Na bizarra reunião de ministros que provocou um choque, algumas questões que envolvem diretamente conflitos ecológicos me chamaram especialmente a atenção: falas racistas, valores de missões evangélicas, interesses internacionais e desregulamentação ambiental. Aparentemente desconexas, elas se encaixam dentro de uma lógica do genocídio que está em curso no Brasil hoje, sobretudo contra povos indígenas e quilombolas na Amazônia. Foram mais expostos nos comentários de Abraham Weintraub, Ricardo Salles e Damares Alves. Não são falas desconexas. Elas revelam uma lógica que está conduzindo ações e direcionando alguns grupos específicos para a morte — e pretendem se aproveitar essas mortes para conquistar recursos naturais e territórios. Literalmente.

Weintraub, que responde a processo por racismo, disse que odeia a expressão “povos indígenas”. E foi elogiado pelo presidente. Não existe, para ele, nenhum outro povo a não ser “povo brasileiro”. Quem pensar diferente, “sai de ré” — para a morte?

“odeio o termo “povos indígenas”, odeio esse termo. Odeio. O “povo cigano”. Só tem um povo nesse país. Quer, quer. Não quer, sai de ré.”

Ódio aos indígenas foi nominalmente citado, mas é ódio a toda diferença. “Ciganos” como ele cita também, e todos que se reconhecem de forma diferente da hegemonia branca colonial: trata-se de um pressuposto racial para a eliminação. O Outro, “sai de ré” — e ele aponta alguma direção com o braço, em gesto ameaçador.
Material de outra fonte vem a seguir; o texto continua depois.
(* ===== verification/DeskServers.v ===== *)
(** * The connection to a server, in the desktop window

    The servers part of [desktop/ui/engine.js]: connecting, the certificate a person compares,
    signing in, health checks and losing the connection.  One server is a state machine whose
    requests to the core are under way until their answers arrive, in any order.  The core keeps
    the saved fingerprint; a probe tells whether the presented one differs from it.  The dialogs
    of [desktop/ui/fx2.js] show the fingerprint of the moment they are opened; their buttons act
    on the one the server has when they are pressed. *)

From Stdlib Require Import ZArith Lia Bool String.
From Stdlib Require List.
From S2P Require Import Prelude JsCollections JsString Errors DeskPaths.
Local Open Scope js_scope.

#[local] Arguments rawFp : simpl never.
#[local] Arguments fmtFp : simpl never.

Inductive SState := disconnected | connecting | trust_asked | login_asked | online | lost | offline | refused.
#[global] Instance SState_eq_dec : EqDecision SState.
Proof. solve_decision. Defined.
Record Server := {
  s_state : SState; s_msg : jstr; s_pinned : bool; s_fp : jstr; s_pendingFp : option jstr; s_oldFp : option jstr; s_newFp : option jstr;
  s_signedIn : bool; s_saved : bool; s_userOff : bool; s_checking : bool; s_reachable : bool; s_attempts : Z; s_retryIn : Z; s_error : option jstr }.
(** Requests to the core whose answers are awaited. *)
Inductive Asked :=
| AskedProbe                       (** [connect], of a server without a login *)
| AskedCheck (connecting : bool)   (** a health read; [connect] waits for it *)
| AskedCert (connecting : bool)    (** the probe of [flagCert] *)
| AskedLogin (fp : jstr)           (** a sign-in pinned to [fp] *)
| AskedHosts.                      (** the list of saved hosts, after a sign-in *)
#[global] Instance Asked_eq_dec : EqDecision Asked.
Proof. solve_decision. Defined.
(** A dialog that is open: the fingerprint it shows, and those the server presented since it was
    opened. *)
Inductive Dialog := TrustDialog (shown : jstr) (during : list jstr) | ReviewDialog (shown : jstr) (during : list jstr) | SignInDialog (during : list jstr).
(** A press of the button that accepts: what the dialog showed, what was presented while it was
    open, and the fingerprint that was taken. *)
Record Click := { c_shown : jstr; c_during : list jstr; c_taken : jstr }.
(** A sign-in: the fingerprint it is pinned to, and those presented while its dialog was open. *)
Record Login := { l_fp : jstr; l_during : list jstr }.
(** The window and the core: what the core has saved, the sign-ins sent, and the presses that
    accepted a fingerprint. *)
Record Desk := { d_server : Server; d_asked : list Asked; d_dialogs : list Dialog; d_pin : option jstr; d_coreLogin : bool; d_sent : list Login; d_accepted : list Click }.

(** ** Fields of the server *)

Definition upd_state (st : SState) (msg : jstr) (s : Server) : Server :=
  {| s_state := st; s_msg := msg; s_pinned := s_pinned s; s_fp := s_fp s; s_pendingFp := s_pendingFp s; s_oldFp := s_oldFp s; s_newFp := s_newFp s;
     s_signedIn := s_signedIn s; s_saved := s_saved s; s_userOff := s_userOff s; s_checking := s_checking s; s_reachable := s_reachable s;
     s_attempts := if bool_decide (st = online) then 0 else s_attempts s; s_retryIn := s_retryIn s;
     s_error := if bool_decide (st = online) then None else s_error s |}.
Definition setState (st : SState) (msg : jstr) (s : Server) : Server :=
  if bool_decide (s_state s = st) && negb (nonempty msg) then s else upd_state st msg s.
Definition set_fp (fp : jstr) (s : Server) : Server :=
  {| s_state := s_state s; s_msg := s_msg s; s_pinned := s_pinned s; s_fp := fp; s_pendingFp := s_pendingFp s; s_oldFp := s_oldFp s; s_newFp := s_newFp s;
     s_signedIn := s_signedIn s; s_saved := s_saved s; s_userOff := s_userOff s; s_checking := s_checking s; s_reachable := s_reachable s;
     s_attempts := s_attempts s; s_retryIn := s_retryIn s; s_error := s_error s |}.
Definition set_pending (p : option jstr) (s : Server) : Server :=
  {| s_state := s_state s; s_msg := s_msg s; s_pinned := s_pinned s; s_fp := s_fp s; s_pendingFp := p; s_oldFp := s_oldFp s; s_newFp := s_newFp s;
     s_signedIn := s_signedIn s; s_saved := s_saved s; s_userOff := s_userOff s; s_checking := s_checking s; s_reachable := s_reachable s;
     s_attempts := s_attempts s; s_retryIn := s_retryIn s; s_error := s_error s |}.
Definition set_changed (old new : option jstr) (s : Server) : Server :=
  {| s_state := s_state s; s_msg := s_msg s; s_pinned := s_pinned s; s_fp := s_fp s; s_pendingFp := s_pendingFp s; s_oldFp := old; s_newFp := new;
     s_signedIn := s_signedIn s; s_saved := s_saved s; s_userOff := s_userOff s; s_checking := s_checking s; s_reachable := s_reachable s;
     s_attempts := s_attempts s; s_retryIn := s_retryIn s; s_error := s_error s |}.
Definition set_signed (signed : bool) (s : Server) : Server :=
  {| s_state := s_state s; s_msg := s_msg s; s_pinned := s_pinned s; s_fp := s_fp s; s_pendingFp := s_pendingFp s; s_oldFp := s_oldFp s; s_newFp := s_newFp s;
     s_signedIn := signed; s_saved := s_saved s; s_userOff := s_userOff s; s_checking := s_checking s; s_reachable := s_reachable s;
     s_attempts := s_attempts s; s_retryIn := s_retryIn s; s_error := s_error s |}.
Definition set_pinned (pinned saved : bool) (s : Server) : Server :=
  {| s_state := s_state s; s_msg := s_msg s; s_pinned := pinned; s_fp := s_fp s; s_pendingFp := s_pendingFp s; s_oldFp := s_oldFp s; s_newFp := s_newFp s;
     s_signedIn := s_signedIn s; s_saved := saved; s_userOff := s_userOff s; s_checking := s_checking s; s_reachable := s_reachable s;
     s_attempts := s_attempts s; s_retryIn := s_retryIn s; s_error := s_error s |}.
Definition set_off (off : bool) (s : Server) : Server :=
  {| s_state := s_state s; s_msg := s_msg s; s_pinned := s_pinned s; s_fp := s_fp s; s_pendingFp := s_pendingFp s; s_oldFp := s_oldFp s; s_newFp := s_newFp s;
     s_signedIn := s_signedIn s; s_saved := s_saved s; s_userOff := off; s_checking := s_checking s; s_reachable := s_reachable s;
     s_attempts := s_attempts s; s_retryIn := s_retryIn s; s_error := s_error s |}.
Definition set_checking (b : bool) (s : Server) : Server :=
  {| s_state := s_state s; s_msg := s_msg s; s_pinned := s_pinned s; s_fp := s_fp s; s_pendingFp := s_pendingFp s; s_oldFp := s_oldFp s; s_newFp := s_newFp s;
     s_signedIn := s_signedIn s; s_saved := s_saved s; s_userOff := s_userOff s; s_checking := b; s_reachable := s_reachable s;
     s_attempts := s_attempts s; s_retryIn := s_retryIn s; s_error := s_error s |}.
Definition set_link (reachable : bool) (attempts retryIn : Z) (error : option jstr) (s : Server) : Server :=
  {| s_state := s_state s; s_msg := s_msg s; s_pinned := s_pinned s; s_fp := s_fp s; s_pendingFp := s_pendingFp s; s_oldFp := s_oldFp s; s_newFp := s_newFp s;
     s_signedIn := s_signedIn s; s_saved := s_saved s; s_userOff := s_userOff s; s_checking := s_checking s; s_reachable := reachable;
     s_attempts := attempts; s_retryIn := retryIn; s_error := error |}.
Este ódio expressado por Weintraub se relaciona com a intervenção anterior de Ricardo Salles. Para vender o país aos interesses do capital internacional e da elite econômica brasileira, “que o mundo inteiro nessas viagens que se referiu o Onyx certamente cobrou dele, cobrou do Paulo… cobrou da Teresa, cobrou do Tarcísio”, há uma oportunidade dada pela imprensa no momento: a atenção da imprensa (isto é, opinião pública), na pandemia. Para o capital financeiro (Guedes), mineração (Onyx e Tarcísio) e o agronegócio (Teresa), só falta agora “é de regulatório”.

Não se trata apenas da Amazônia, mas também citada nominalmente a Mata Atlântica e todas as áreas de expansão da fronteira agrícola, que inclui o Cerrado e a Caatinga.

É hora de passar a “boiada”. A “oportunidade” que o “alívio do momento” traz. Nada como uma tragédia ou um genocídio para a política do choque favorecer a expansão do capital.

Esta grande “janela de oportunidade” atingiu até o momento 61 povos indígenas, de acordo com os dados do último boletim do Comitê Nacional pela Vida e Memória Indígena, organização liderada pela Articulação dos Povos indígenas do Brasil (APIB), no dia 23 de maio. Já são mais de mil indivíduos indígenas infectados, e 125 mortes. Estes dados são mais próximo da realidade do que os do Ministério da Saúde do Governo Federal, que contabiliza por enquanto 34 óbitos e 700 casos. Para o Capital, vale mais a pena investir olhando os dados do movimento indígena.

Vendo pela lente do ministro Salles, trata-se de uma oportunidade tremenda que o Sars-CoV-2 esta oferecendo para aqueles que querem expandir fazendas e mineração para novas áreas, novos territórios. Espaços de floresta que estão ficando vazios de gente. Uma “oportunidade” para se “aproveitar”. Esta gente que deveria “sair de ré” — gente que Weintraub, com o acordo com presidente, odeia, e logo, todos ali, nas suas práticas políticas, se não pessoalmente, também odeiam.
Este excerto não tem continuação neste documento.